"Andy Saves History" would've been a good episode title too.
6 August 2019
What can possibly be said about this episode that hasn't been said before? Sadly not much, which is kind of disappointing. Oh, but I'm gonna try.

Opie is having a hard time with his history lessons, and seems to blame "Old Lady Crump," who's not really that old (even if she looks that way). Andy replies with sympathy claiming that he had trouble with his schoolwork when he was a kid too. That day at class, he tells her that he doesn't need to learn history, and his friends join in that sentiment. Miss Crump blames Andy for convincing his son and their friends to forgo their schoolwork just because his father is the Sheriff of Mayberry. Both she and the kids have the wrong idea on how Andy feels about the issue.

It's just then that Sheriff Taylor decides he's going to get them interested in history by retelling the start of the American Revolution in his old folksy way, and it works! He even gives the Native Americans credit for helping Paul Revere and the Minutemen at Concord! A surprise for the teacher like this one won't be found again until 1967 with Sylvia Barrett at Calvin Coolidge High School in East Harlem.

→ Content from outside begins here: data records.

Definition finish_attempt (ip : Z) (t : AuthenticationType.AuthenticationType) (s : SshLimiter) : SshLimiter :=
  if authentication_cooldown limits =? 0 then s else
  match ratelimits s !! ip with
  | Some entry =>
      let entry :=
        match t with
        | AuthenticationType.Password =>
            if 0 <? password_attempts entry
            then mk_Ratelimit (u64_sub (password_attempts entry) 1) (pubkey_attempts entry) (last_attempt entry)
            else entry
        | AuthenticationType.PublicKey =>
            if 0 <? pubkey_attempts entry
            then mk_Ratelimit (password_attempts entry) (u64_sub (pubkey_attempts entry) 1) (last_attempt entry)
            else entry
        end in
      set_ratelimits (<[ip := entry]> (ratelimits s)) s
  | None => s
  end.

Definition increment_sessions (user : Z) : stt SshLimiter RusshError unit := λ s,
  let count := default 0 (user_sessions s !! user) in
  if max_connections_per_user limits <=? count
  then (Err Disconnect, set_user_sessions (<[user := count]> (user_sessions s)) s)
  else (Ok tt, set_user_sessions (<[user := u64_add count 1]> (user_sessions s)) s).

Definition decrement_sessions (user : Z) (s : SshLimiter) : SshLimiter :=
  match user_sessions s !! user with
  | Some count =>
      if 0 <? count then set_user_sessions (<[user := u64_sub count 1]> (user_sessions s)) s else s
  | None => s
  end.

(** ** Open handles

    The state of a task: outside, after the [fetch_add] of [open_handle]
    (which returned [current]), or holding a guard. *)
Inductive HandleTask : Type :=
  | Outside
  | Added (current : Z)
  | Holding.

Record HandleState : Type := mk_HandleState { open_handles : Z; tasks : list HandleTask }.
Definition set_task (i : nat) (t : HandleTask) (n : Z) (s : HandleState) : HandleState :=
  mk_HandleState n (<[i := t]> (tasks s)).

(** One atomic step of task [i]. *)
Inductive handle_step (i : nat) (s : HandleState) : HandleState → Prop :=
  | step_unlimited :
      max_handles_total limits = 0 → tasks s !! i = Some Outside →
      handle_step i s (set_task i Holding (u64_add (open_handles s) 1) s)
  | step_add :
      max_handles_total limits ≠ 0 → tasks s !! i = Some Outside →
      handle_step i s (set_task i (Added (open_handles s)) (u64_add (open_handles s) 1) s)
  | step_refuse current :
      tasks s !! i = Some (Added current) → max_handles_total limits <= current →
      handle_step i s (set_task i Outside (u64_sub (open_handles s) 1) s)
  | step_grant current :
      tasks s !! i = Some (Added current) → current < max_handles_total limits →
      handle_step i s (set_task i Holding (open_handles s) s)
  | step_drop :
      tasks s !! i = Some Holding →
      handle_step i s (set_task i Outside (u64_sub (open_handles s) 1) s).

Definition handles_start (n : nat) : HandleState := mk_HandleState 0 (replicate n Outside).

Inductive handles_reachable (n : nat) : HandleState → Prop :=
  | reach_start : handles_reachable n (handles_start n)
  | reach_step i s s' : handles_reachable n s → handle_step i s s' → handles_reachable n s'.
End limiter.

(** ** Lemmas *)

(** How many tasks hold a guard, how many count in [open_handles], and how
    many hold one or are going to. *)
Definition is_holding (t : HandleTask) : bool := match t with Holding => true | _ => false end.
Definition is_counted (t : HandleTask) : bool := match t with Outside => false | _ => true end.
Definition will_hold (limits : SftpLimits) (t : HandleTask) : bool :=
  match t with Outside => false | Added current => current <? max_handles_total limits | Holding => true end.

Definition one (b : bool) : Z := if b then 1 else 0.
Definition count_tasks (f : HandleTask → bool) (s : HandleState) : Z :=
  foldr (λ t n, one (f t) + n) 0 (tasks s).

Lemma count_app f l1 l2 :
  foldr (λ (t : HandleTask) n, one (f t) + n) 0 (l1 ++ l2) =
  foldr (λ t n, one (f t) + n) 0 l1 + foldr (λ t n, one (f t) + n) 0 l2.
Proof. induction l1 as [| t l1 IH]; cbn [app foldr]; [done |]. rewrite IH. lia. Qed.

Lemma count_set_task f i t old n s : tasks s !! i = Some old →
  count_tasks f (set_task i t n s) = count_tasks f s - one (f old) + one (f t).
Proof.
  intros Hold. unfold count_tasks, set_task. cbn [tasks]. pose proof (lookup_lt_Some _ _ _ Hold).
  rewrite insert_take_drop by done. rewrite <- (take_drop_middle (tasks s) i old Hold) at 3.
  rewrite !count_app. cbn [foldr]. lia.
Qed.

Lemma count_le f g s : (∀ t, f t = true → g t = true) → count_tasks f s <= count_tasks g s.
Proof.
  intros Hfg. unfold count_tasks, one. induction (tasks s) as [| t l IH]; cbn [foldr]; [done |]. specialize (Hfg t).
  destruct (f t); [rewrite Hfg by done | destruct (g t)]; lia.
Qed.

Lemma count_le_tasks f s : 0 <= count_tasks f s <= zlen (tasks s).
Proof.
  unfold count_tasks, one. induction (tasks s) as [| t l IH]; cbn [foldr]; [done |]. rewrite zlen_cons.
  destruct (f t); lia.
Qed.
(* ===== verification/Effects.v ===== *)
(** * Effects: programs that call the operating system

    A program is a finite tree of calls ([prog]): it ends with a value, or
    makes a call of the interface [E] and continues with the answer.  What a
    program asks of its surroundings is then a property of the program alone,
    whatever the answers are ([all_calls]), and a handler of the interface over
    a state gives it a meaning ([run]).  [io] is a program that returns a
    [Result] with an I/O error; its bind is the [?] operator. *)
From S2P Require Import Prelude IoModel.

Inductive prog (E : Type → Type) (A : Type) : Type :=
  | Done (a : A)
  | Vis {X : Type} (e : E X) (k : X → prog E A).
Arguments Done {E A} _.
Arguments Vis {E A X} _ _.

#[global] Instance prog_ret {E} : MRet (prog E) := λ A a, Done a.
#[global] Instance prog_bind {E} : MBind (prog E) := λ A B f,
  fix bind m :=
    match m with
    | Done a => f a
    | Vis e k => Vis e (λ x, bind (k x))
    end.

Definition call {E : Type → Type} {X} (e : E X) : prog E X := Vis e Done.

(** The answer of an I/O call. *)
Notation "'ior' A" := (result io_error A) (at level 10, A at level 9).

Definition io (E : Type → Type) (A : Type) : Type := prog E (ior A).
#[global] Instance io_ret {E} : MRet (io E) := λ A a, Done (Ok a).
#[global] Instance io_bind {E} : MBind (io E) := λ A B f m,
  prog_bind _ _ (λ r, match r with Ok a => f a | Err e => Done (Err e) end) m.
Definition io_throw {E A} (e : io_error) : io E A := Done (Err e).
Definition io_lift {E A} (r : ior A) : io E A := Done r.

(** Every call the program may make, whatever it is answered. *)
Fixpoint all_calls {E A} (P : ∀ X, E X → Prop) (m : prog E A) : Prop :=
  match m with
  | Done _ => True
  | Vis e k => P _ e ∧ ∀ x, all_calls P (k x)
  end.

(** The state is threaded through the handler's answers. *)
Fixpoint run {E A W} (h : ∀ X, E X → W → X * W) (m : prog E A) (w : W) : A * W :=
  match m with
  | Done a => (a, w)
  | Vis e k => let '(x, w) := h _ e w in run h (k x) w
  end.

Lemma all_calls_bind {E A B} (P : ∀ X, E X → Prop) (m : prog E A) (f : A → prog E B) :
  all_calls P m → (∀ a, all_calls P (f a)) → all_calls P (prog_bind _ _ f m).
Proof. intros Hm Hf. induction m as [a | X e k IH]; cbn in *; [done |]. split; [apply Hm |]. intros x. by apply IH, Hm. Qed.

Lemma all_calls_io_bind {E A B} (P : ∀ X, E X → Prop) (m : io E A) (f : A → io E B) :
  all_calls P m → (∀ a, all_calls P (f a)) → all_calls P (mbind (M := io E) f m).
Proof. intros Hm Hf. apply all_calls_bind; [done |]. intros [a | e]; [apply Hf | done]. Qed.

Lemma all_calls_impl {E A} (P Q : ∀ X, E X → Prop) (m : prog E A) :
  (∀ X e, P X e → Q X e) → all_calls P m → all_calls Q m.
Proof. intros HPQ. induction m as [a | X e k IH]; cbn; [done |]. intros [? ?]. split; [by apply HPQ |]. intros x. by apply IH. Qed.

Lemma run_bind {E A B W} (h : ∀ X, E X → W → X * W) (m : prog E A) (f : A → prog E B) w :
  run h (prog_bind _ _ f m) w = let '(a, w') := run h m w in run h (f a) w'.
Proof. revert w. induction m as [a | X e k IH]; intros w; cbn; [done |]. destruct (h X e w) as [x w']. apply IH. Qed.

(** A handler whose state satisfies [I] keeps it over a whole program. *)
Lemma run_invariant {E A W} (h : ∀ X, E X → W → X * W) (I : W → Prop) (P : ∀ X, E X → Prop) (m : prog E A) w :
  (∀ X e w, P X e → I w → I (snd (h X e w))) → all_calls P m → I w → I (snd (run h m w)).
Proof.
  intros Hh. revert w. induction m as [a | X e k IH]; intros w; cbn; [done |]. intros [He Hk] Hw.
  pose proof (Hh X e w He Hw) as Hw'. destruct (h X e w) as [x w']. by apply IH.
Qed.

(** ** Reasoning about all behaviours

    [wp may ok upd m s Φ]: however the calls of [m] are answered, if each answer
    is one [ok] allows in the ghost state at that point, then every call is one
    that [may] be made there, and [m] ends in a value and a ghost state that
    satisfy [Φ]; [upd] records a call and its answer in the ghost state. *)
Section wp.
Context {E : Type → Type} {S : Type} (may : ∀ X, E X → S → Prop).
Context (ok : ∀ X, E X → X → S → Prop) (upd : ∀ X, E X → X → S → S).

Fixpoint wp {A} (m : prog E A) (s : S) (Φ : A → S → Prop) : Prop :=
  match m with
  | Done a => Φ a s
  | Vis e k => may _ e s ∧ ∀ x, ok _ e x s → wp (k x) (upd _ e x s) Φ
  end.

Lemma wp_mono {A} (m : prog E A) s (Φ Ψ : A → S → Prop) : wp m s Φ → (∀ a s, Φ a s → Ψ a s) → wp m s Ψ.
Proof.
  intros Hm H. revert s Hm. induction m as [a | X e k IH]; intros s Hm; cbn in *; [by apply H |].
  split; [apply Hm |]. intros x Hx. by apply IH, Hm.
Qed.

Lemma wp_bind {A B} (m : prog E A) (f : A → prog E B) s Φ :
  wp m s (λ a s, wp (f a) s Φ) → wp (prog_bind _ _ f m) s Φ.
Proof.
  revert s. induction m as [a | X e k IH]; intros s Hm; cbn in *; [done |]. split; [apply Hm |].
  intros x Hx. by apply IH, Hm.
Qed.

Lemma wp_io_bind {A B} (m : io E A) (f : A → io E B) s Φ :
  wp m s (λ r s, match r with Ok a => wp (f a) s Φ | Err e => Φ (Err e) s end) → wp (mbind (M := io E) f m) s Φ.
Proof. intros H. apply wp_bind. eapply wp_mono; [exact H |]. by intros [a | e] s'. Qed.

(** A handler that answers within [ok] meets what was shown for all answers. *)
Lemma wp_run {A W} (h : ∀ X, E X → W → X * W) (R : W → S → Prop) (m : prog E A) w s Φ :
  (∀ X e w s, R w s → may X e s → ok X e (fst (h X e w)) s ∧ R (snd (h X e w)) (upd X e (fst (h X e w)) s)) →
  R w s → wp m s Φ → ∃ s', R (snd (run h m w)) s' ∧ Φ (fst (run h m w)) s'.
Proof.
  intros Hh. revert w s. induction m as [a | X e k IH]; intros w s HR Hm; cbn in *; [by exists s |].
  destruct Hm as [Hmay Hm]. destruct (Hh X e w s HR Hmay) as [Hok HR']. destruct (h X e w) as [x w']. cbn in *.
  by eapply IH, Hm.
Qed.
End wp.

(** ** Several tasks *)

(** The turns of two tasks, [true] for the first *)
Fixpoint interleave {E A B W} (h : ∀ X, E X → W → X * W) (turns : list bool) (m1 : prog E A) (m2 : prog E B) (w : W) :
    prog E A * prog E B * W :=
  match turns with
  | [] => (m1, m2, w)
  | true :: turns =>
      match m1 with
      | Vis e k => let '(x, w) := h _ e w in interleave h turns (k x) m2 w
      | Done _ => interleave h turns m1 m2 w
      end
  | false :: turns =>
      match m2 with
      | Vis e k => let '(x, w) := h _ e w in interleave h turns m1 (k x) w
      | Done _ => interleave h turns m1 m2 w
      end
  end.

As he grows up, Opie and his friends will realize that the "shot heard 'round the world" was only a metaphor, but a good one. They'll also grow up to learn that there are people in his state outside of Mayberry who resent the Emancipation Proclamation, and have been throwing a monkey wrench into it for a whole century. In addition, they'll find out that just five years earlier, 500 modern-day Indians defeated 50 stupid white men in white sheets from his own state. This is an episode that if it doesn't get you into Griffith's old comedy routines, is guaranteed to make you more interested in American History.